[[ PROVIDED INFORMATION open ]]

Lemma process_message_not_a_command_witness :
  (u "what is on today" <> []
   /\ (step_truthy (conversation_step sample_user) = false
       \/ is_conversation_expired (utcnow c7_services) sample_user = true)
   /\ in_strs (py_strip (py_lower (u "what is on today")))
        (map u ["עבור לאנגלית"; "switch to english"]%string) = false
   /\ in_strs (py_strip (py_lower (u "what is on today")))
        (map u ["עבור לעברית"; "switch to hebrew"]%string) = false
   /\ in_strs (py_strip (py_lower (u "what is on today"))) exact_commands = false
   /\ (should_try_nlp (u "what is on today") = false
       \/ google_access_token sample_user = false))
  /\ process_message c7_services (u "what is on today") sample_user
     = (Ok (Template (detect_user_language (u "what is on today"))
              (if should_try_nlp (u "what is on today") then "not_connected"
               else "unknown_command")),
        with_language sample_user (detect_user_language (u "what is on today"))).
Proof.
  assert (H1 : u "what is on today" <> []) by discriminate.
  assert (H2 : step_truthy (conversation_step sample_user) = false
               \/ is_conversation_expired (utcnow c7_services) sample_user = true)
    by (left; reflexivity).
  assert (H3 : in_strs (py_strip (py_lower (u "what is on today")))
                 (map u ["עבור לאנגלית"; "switch to english"]%string) = false)
    by (vm_compute; reflexivity).
  assert (H4 : in_strs (py_strip (py_lower (u "what is on today")))
                 (map u ["עבור לעברית"; "switch to hebrew"]%string) = false)
    by (vm_compute; reflexivity).
  assert (H5 : in_strs (py_strip (py_lower (u "what is on today"))) exact_commands = false)
    by (vm_compute; reflexivity).
  assert (H6 : should_try_nlp (u "what is on today") = false
               \/ google_access_token sample_user = false)
    by (left; vm_compute; reflexivity).
  split; [repeat split; assumption|].
  exact (process_message_not_a_command c7_services _ sample_user H1 H2 H3 H4 H5 H6).
Defined.

(** X17: without an active conversation, "switch to english" or "switch to
    hebrew" (or their Hebrew forms) sets the user's language to the one
    asked for, overriding the language detected from the message, and
    confirms in that language. *)
Theorem process_message_switch_language (svc : Services) (m : str) (usr : User) :
  m <> [] ->
  step_truthy (conversation_step usr) = false
  \/ is_conversation_expired (utcnow svc) usr = true ->
  (in_strs (py_strip (py_lower m)) (map u ["עבור לאנגלית"; "switch to english"]%string) = true ->
   process_message svc m usr = (Ok (Template En "language_switched"), with_language usr En))
  /\ (in_strs (py_strip (py_lower m)) (map u ["עבור לאנגלית"; "switch to english"]%string)
      = false ->
      in_strs (py_strip (py_lower m)) (map u ["עבור לעברית"; "switch to hebrew"]%string)
      = true ->
      process_message svc m usr = (Ok (Template He "language_switched"), with_language usr He)).
Proof.
  intros Hne Hconv.
  rewrite process_message_eq by exact Hne.
  replace (step_truthy (conversation_step usr)
           && negb (is_conversation_expired (utcnow svc) usr)) with false
    by (destruct Hconv as [E|E]; rewrite E; [reflexivity|cbn [negb]; symmetry; apply andb_false_r]).
  unfold command_processing. unfold_st.
  split; [intro E; rewrite E; reflexivity|intros E1 E2; rewrite E1, E2; reflexivity].
Qed.

Lemma process_message_switch_language_witness :
  (u "Switch to Hebrew" <> []
   /\ (step_truthy (conversation_step sample_user) = false
       \/ is_conversation_expired (utcnow c7_services) sample_user = true))
  /\ (in_strs (py_strip (py_lower (u "Switch to Hebrew")))
        (map u ["עבור לאנגלית"; "switch to english"]%string) = true ->
      process_message c7_services (u "Switch to Hebrew") sample_user
      = (Ok (Template En "language_switched"), with_language sample_user En))
  /\ (in_strs (py_strip (py_lower (u "Switch to Hebrew")))
        (map u ["עבור לאנגלית"; "switch to english"]%string) = false ->
      in_strs (py_strip (py_lower (u "Switch to Hebrew")))
        (map u ["עבור לעברית"; "switch to hebrew"]%string) = true ->
      process_message c7_services (u "Switch to Hebrew") sample_user
      = (Ok (Template He "language_switched"), with_language sample_user He)).
Proof.
  assert (H1 : u "Switch to Hebrew" <> []) by discriminate.
  assert (H2 : step_truthy (conversation_step sample_user) = false
               \/ is_conversation_expired (utcnow c7_services) sample_user = true)
    by (left; reflexivity).
  split; [split; assumption|].
  exact (process_message_switch_language c7_services _ sample_user H1 H2).
Defined.

(** ** Exceptions of the parser *)










(** ** The edit step and the NLP path *)

Lemma edit_word_not_yes_no x :
  in_strs x edit_words = true -> in_strs x yes_words = false /\ in_strs x no_words = false.
Proof.
  intro H. apply in_strs_eq in H. destruct H as [y [Hy ->]].
  unfold edit_words in Hy. cbn [map In] in Hy.
  repeat destruct Hy as [<-|Hy]; try contradiction; split; vm_compute; reflexivity.
Qed.

(** X19: in a live confirmation, an "edit" answer moves the conversation to
    the edit step with the same stored event and a fresh timestamp; the
    next message, within 30 minutes, gets the "editing is coming soon"
    reply and ends the conversation. *)
Theorem process_message_edit_flow (svc svc' : Services) (m1 m2 : str) (usr : User)
    (pl : Payload) (t : Z) :
  m1 <> [] -> m2 <> [] -> in_strs (py_strip (py_lower m1)) edit_words = true ->
  conversation_step usr = Some ConfirmEvent -> conversation_state usr = Some pl ->
  conversation_updated usr = Some t -> utcnow svc - t <= 1800 ->
  utcnow svc' - utcnow svc <= 1800 ->
  process_message svc m1 usr
  = (Ok (EditPrompt (lang_of (detect_user_language m1))),
     set_conversation_state (utcnow svc) (with_language usr (detect_user_language m1))
       EditEvent (Some pl))
  /\ process_message svc' m2
       (set_conversation_state (utcnow svc) (with_language usr (detect_user_language m1))
          EditEvent (Some pl))
     = (Ok (EditingSoon (lang_of (detect_user_language m2))),
        clear_conversation_state
          (with_language
             (set_conversation_state (utcnow svc) (with_language usr (detect_user_language m1))
                EditEvent (Some pl))
             (detect_user_language m2))).
Proof.
  intros Hne1 Hne2 Hed Hstep Hst Hu Ht Ht'.
  destruct (edit_word_not_yes_no _ Hed) as [Hy Hn].
  split.
  - rewrite process_message_eq by exact Hne1.
    rewrite Hstep, (live_conversation _ _ _ Hu Ht). cbn [step_truthy andb negb].
    unfold handle_conversation_flow, handle_event_confirmation. unfold_st.
    rewrite expired_with_language, (live_conversation _ _ _ Hu Ht).
    cbn [with_language conversation_step conversation_state language].
    rewrite Hstep, Hst, Hy, Hn, Hed. reflexivity.
  - set (u1 := set_conversation_state (utcnow svc) (with_language usr (detect_user_language m1))
                 EditEvent (Some pl)).
    assert (He : is_conversation_expired (utcnow svc') u1 = false)
      by (apply (live_conversation _ _ (utcnow svc)); [reflexivity|exact Ht']).
    rewrite process_message_eq by exact Hne2.
    replace (conversation_step u1) with (Some EditEvent) by reflexivity.
    rewrite He. cbn [step_truthy andb negb].
    unfold handle_conversation_flow, handle_event_editing. unfold_st.
    rewrite expired_with_language, He. reflexivity.
Qed.

Lemma process_message_edit_flow_witness :
  (u "edit" <> [] /\ u "ok thanks" <> []
   /\ in_strs (py_strip (py_lower (u "edit"))) edit_words = true
   /\ conversation_step (confirm_user 600) = Some ConfirmEvent
   /\ conversation_state (confirm_user 600) = Some (event_payload c7_event)
   /\ conversation_updated (confirm_user 600) = Some (jun10_10am - 600)
   /\ utcnow c7_services - (jun10_10am - 600) <= 1800
   /\ utcnow c7_services - utcnow c7_services <= 1800)
  /\ process_message c7_services (u "edit") (confirm_user 600)
     = (Ok (EditPrompt (lang_of (detect_user_language (u "edit")))),
        set_conversation_state (utcnow c7_services)
          (with_language (confirm_user 600) (detect_user_language (u "edit")))
          EditEvent (Some (event_payload c7_event)))
  /\ process_message c7_services (u "ok thanks")
       (set_conversation_state (utcnow c7_services)
          (with_language (confirm_user 600) (detect_user_language (u "edit")))
          EditEvent (Some (event_payload c7_event)))
     = (Ok (EditingSoon (lang_of (detect_user_language (u "ok thanks")))),
        clear_conversation_state
          (with_language
             (set_conversation_state (utcnow c7_services)
                (with_language (confirm_user 600) (detect_user_language (u "edit")))
                EditEvent (Some (event_payload c7_event)))
             (detect_user_language (u "ok thanks")))).
Proof.
  assert (H1 : u "edit" <> []) by discriminate.
  assert (H2 : u "ok thanks" <> []) by discriminate.
  assert (H3 : in_strs (py_strip (py_lower (u "edit"))) edit_words = true)
    by (vm_compute; reflexivity).
  assert (H4 : conversation_step (confirm_user 600) = Some ConfirmEvent) by reflexivity.
  assert (H5 : conversation_state (confirm_user 600) = Some (event_payload c7_event))
    by reflexivity.
  assert (H6 : conversation_updated (confirm_user 600) = Some (jun10_10am - 600))
    by reflexivity.
  assert (H7 : utcnow c7_services - (jun10_10am - 600) <= 1800)
    by (vm_compute; discriminate).
  assert (H8 : utcnow c7_services - utcnow c7_services <= 1800) by lia.
  split; [repeat split; assumption|].
  exact (process_message_edit_flow c7_services c7_services (u "edit") (u "ok thanks")
           (confirm_user 600) (event_payload c7_event) (jun10_10am - 600)
           H1 H2 H3 H4 H5 H6 H7 H8).
Defined.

[[ PROVIDED INFORMATION closed ]]

## WHAT TO DO
Go through the entries and filter for lines holding the word "Theorem"; copy each match.

## TASK RESPONSE
Theorem process_message_switch_language (svc : Services) (m : str) (usr : User) :
Theorem process_message_edit_flow (svc svc' : Services) (m1 m2 : str) (usr : User)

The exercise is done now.